Engine Essentials: Chock Talk

April 2, 2024
Jonathan Hall details which doors must be secured open and closed in dwellings, apartments buildings, commercial buildings and high-rises and which devices to use on which.

A critical component of engine company firefighters’ equipment is a means to secure doors in the open position when they stretch handlines. Numerous tools and techniques are available to accomplish this task, but firefighters must consider several important factors when they employ the various methods. Firefighters also must weigh the unintended consequences of fire development and/or smoke spread throughout the structure when they decide which doors should be secured in the open position.

Doors to secure open
The decision to secure a door in the open position must be evaluated judiciously by the engine company. In general, if a hoseline is stretched or advanced through a doorway, the door should be secured firmly in the open position.

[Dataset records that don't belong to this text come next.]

(** Public keys: those exposed are hidden again, those inserted are deleted. *)
Definition hide (k : mldsa_key) : mldsa_key := Mldsa (insertedBlockHeight k) None None (m_payload k).

Definition nullPublicKeyFromBlockHeight (h : Z) : list mldsa_key → list mldsa_key :=
  updateMany (fun k => matches (gte h) (exposedBlockHeight k)) hide.

Definition deleteFromBlockHeight (h : Z) (l : list mldsa_key) : list mldsa_key :=
  delete (fun k => gte h (insertedBlockHeight k)) (nullPublicKeyFromBlockHeight h l).

Definition deleteInRange (from to : Z) (l : list mldsa_key) : list mldsa_key :=
  delete (fun k => in_range from to (insertedBlockHeight k))
    (updateMany (fun k => matches (in_range from to) (exposedBlockHeight k)) hide l).

Definition deleteAllTargetEpochs (l : list P) : list P := [].

Definition deleteMempoolGreaterThanBlockHeight (h : Z) (l : list doc) : list doc :=
  if decide (h ≤ 0) then [] else delete (fun d => bool_decide (h < at_height d)) l.

(** [getLatestBlock]: a header of the greatest height. *)
Definition getLatestBlock (l : list doc) : option Z :=
  match l with
  | [] => None
  | d :: l' => Some (foldl (fun m x => m `max` at_height x) (at_height d) l')
  end.

(** ** The calls *)

Inductive repository : Type :=
| Transactions | Contracts | Pointers | Headers | Witnesses | Reorgs | Epochs | Submissions
| Unspent | MldsaKeys.

Inductive command : Type :=
| DeleteAllTargetEpochs
| DeleteFrom (r : repository) (h : Z)
| DeleteRange (r : repository) (from to : Z)
| MempoolGreater (h : Z)
| UnspentGreater (h : Z).

Definition set_docs (r : repository) (f : list doc → list doc) (d : db) : db :=
  let g r' l := match r, r' with
                | Transactions, Transactions | Contracts, Contracts | Pointers, Pointers
                | Headers, Headers | Witnesses, Witnesses | Reorgs, Reorgs | Epochs, Epochs
                | Submissions, Submissions => f l
                | _, _ => l
                end in
  mkDb (g Transactions (transactions d)) (g Contracts (contracts d)) (g Pointers (pointers d))
    (g Headers (headers d)) (g Witnesses (witnesses d)) (g Reorgs (reorgs d)) (g Epochs (epochs d))
    (g Submissions (submissions d)) (unspent d) (mldsaKeys d) (targetEpochs d) (mempool d)
    (inProgressBlock d).

Definition set_unspent (f : list utxo → list utxo) (d : db) : db :=
  mkDb (transactions d) (contracts d) (pointers d) (headers d) (witnesses d) (reorgs d) (epochs d)
    (submissions d) (f (unspent d)) (mldsaKeys d) (targetEpochs d) (mempool d) (inProgressBlock d).
Lemma revertChain_ordered m from to newBest reorged caller s :
  lock_inv s → segment (stored s) m → ids s → reverts s = [] → 0 ≤ from ≤ m →
  dead (stopAllTasks false reorged (set_reorg true s)).1 →
  no_writes (stopAllTasks false reorged (set_reorg true s)).1 →
  caller_ok s (mkRevert from to newBest reorged caller RThreads) →
  ordered m (revertChain from to newBest reorged caller s).
Proof.
  intros Hl Hs Hi Hr Hf Hd Hn Hc. unfold revertChain.
  pose proof (stopAllTasks_stops false reorged (set_reorg true s)) as Hst.
  pose proof (stops_revert_ok m false _ _ (mkRevert from to newBest reorged caller RThreads)
    Hst (caller_ok_processes s (set_reorg true s) _ eq_refl Hc) Hf) as Hok.
  destruct (stopAllTasks false reorged (set_reorg true s)) as [s' pc]. cbn in *.
  destruct Hst as [H1 H2 H3 H4 H5 H6 H7 H8]. cbn in *.
  apply reverting_ordered; cbn.
  - eapply same_lock_inv, Hl. by split.
  - by rewrite H3.
  - by apply H7.
  - split_and!; [done..|]. right. cbn. rewrite H4, Hr. eexists. split; [done|].
    exact Hok.
Qed.

(** Stopping when no task is live kills nothing that runs. *)
Lemma stop_queue_dead l second reorged s :
  dead s → no_writes s → (∀ i pc, (i, pc) ∈ processes s → i ∉ l) →
  dead (stop_queue second l reorged s).1 ∧ no_writes (stop_queue second l reorged s).1.
Proof.
  intros Hd Hn Ha. destruct l as [|j l]; [done|]. cbn. split.
  - apply dead_on_task; [done|]. intros pc k Hin. destruct (Ha _ _ Hin). left.
  - apply no_writes_on_task; [done|]. intros k Hk. rewrite write_cancel. by apply (Hn j).
Qed.

Lemma regression_ordered m from to newBest s :
  lock_inv s → segment (stored s) m → ids s → unlocked m s → quiet s → 0 ≤ from ≤ m →
  ordered m (revertChain from to newBest true ByRegression s).
Proof.
  intros Hl Hs Hi (Hc & Hr & Hp & Hcase) Hq Hf.
  assert (dead (stopAllTasks false true (set_reorg true s)).1 ∧
    no_writes (stopAllTasks false true (set_reorg true s)).1) as [Hd Hn].
  { destruct Hcase as [(Hcur & Hd & Hn & _ & Ha)|(i & pc & k & Hp1 & Hcur & Hk & Hok & _ & _ & Hw)].
    - unfold stopAllTasks. cbn. rewrite Hcur. by apply stop_queue_dead.
    - unfold stopAllTasks. cbn. rewrite Hcur. cbn.
      destruct (cancel_live m pc k Hok) as [Hdk Hwk].
      { specialize (Hq i pc). rewrite Hp1, list_elem_of_singleton in Hq. specialize (Hq eq_refl).
        destruct Hok as (_ & _ & Hpc). destruct pc; try done; naive_solver. }
      split.
      + intros i' pc'. cbn. rewrite Hp1, list_elem_of_singleton. intros [= -> ->].
        eexists. split; [apply on_task_lookup; eauto|]. by rewrite decide_True.
      + intros j k' (k0 & Hk0 & ->)%on_task_lookup. cbn in Hk0. case_decide as Hij.
        * subst. rewrite write_cancel. congruence.
        * by apply (Hw j). }
  apply revertChain_ordered; try done. split; [done|by left].
Qed.
End Revert.

(** ** Calls that end *)

Section Ends.
Context `{BtcLib} (prefetchQueueSize PROCESS_ONLY_X_BLOCK : Z).
Local Abbreviation process_returns := (process_returns prefetchQueueSize PROCESS_ONLY_X_BLOCK).
Local Abbreviation process_throws := (process_throws prefetchQueueSize PROCESS_ONLY_X_BLOCK).
Local Abbreviation task_throws := (task_throws prefetchQueueSize PROCESS_ONLY_X_BLOCK).
Implicit Types (s : t) (i j : nat) (k : Task) (m : Z).

(** The modes in which no task is live. *)
Definition deadmode m s : Prop :=
  (chainReorged s = false ∧ reverts s = [] ∧ pending s ≤ m ∧ idle m s) ∨ reverting m s.

Lemma deadmode_ordered m s :
  lock_inv s → segment (stored s) m → ids s → deadmode m s → ordered m s.
Proof.
  intros Hl Hs Hi [(? & ? & ? & ?)|?]; [|by apply reverting_ordered].
  apply unlocked_ordered; try done. unfold unlocked. conjs; auto.
Qed.

Lemma deadmode_dead m s : deadmode m s → dead s.
Proof. intros [(_ & _ & _ & _ & Hd & _)|(_ & Hd & _)]; done. Qed.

Failure to properly secure such a door can prove disastrous on the fireground.

A couple of building construction features generally dictate whether a door through which a hoseline passes must be secured open: the swing of the door and the presence of self-closing hardware. Another factor that must be considered is the location that the hoseline is stretched to—interior or exterior of the structure—prior to the hoseline being charged.

At dwelling fires, most entry and interior doors are inward opening and lack self-closing hardware. The lack of self-closing hardware means that these doors aren’t as likely to close on the advancing hoseline if they aren’t secured open as doors that have self-closing hardware are. Being inward opening, the movement of a charged hoseline into the structure normally keeps the door in the open position. The attack hoseline usually is charged outside of the dwelling and then advanced interior. Thus, lack of water because of a door closing on an uncharged line that’s stretched interior isn’t a major concern, compared with other occupancies that are discussed below.

Screen and security doors, which are common at dwelling fires, are outward opening and possess self-closing hardware. Often, the mechanisms to secure these doors in the open position are broken, missing or allow them to easily close if the door is bumped. A partially closed door can impede or completely stop the advancement of the hoseline into the structure. If a screen or security door is encountered, it must be secured in the open position or removed.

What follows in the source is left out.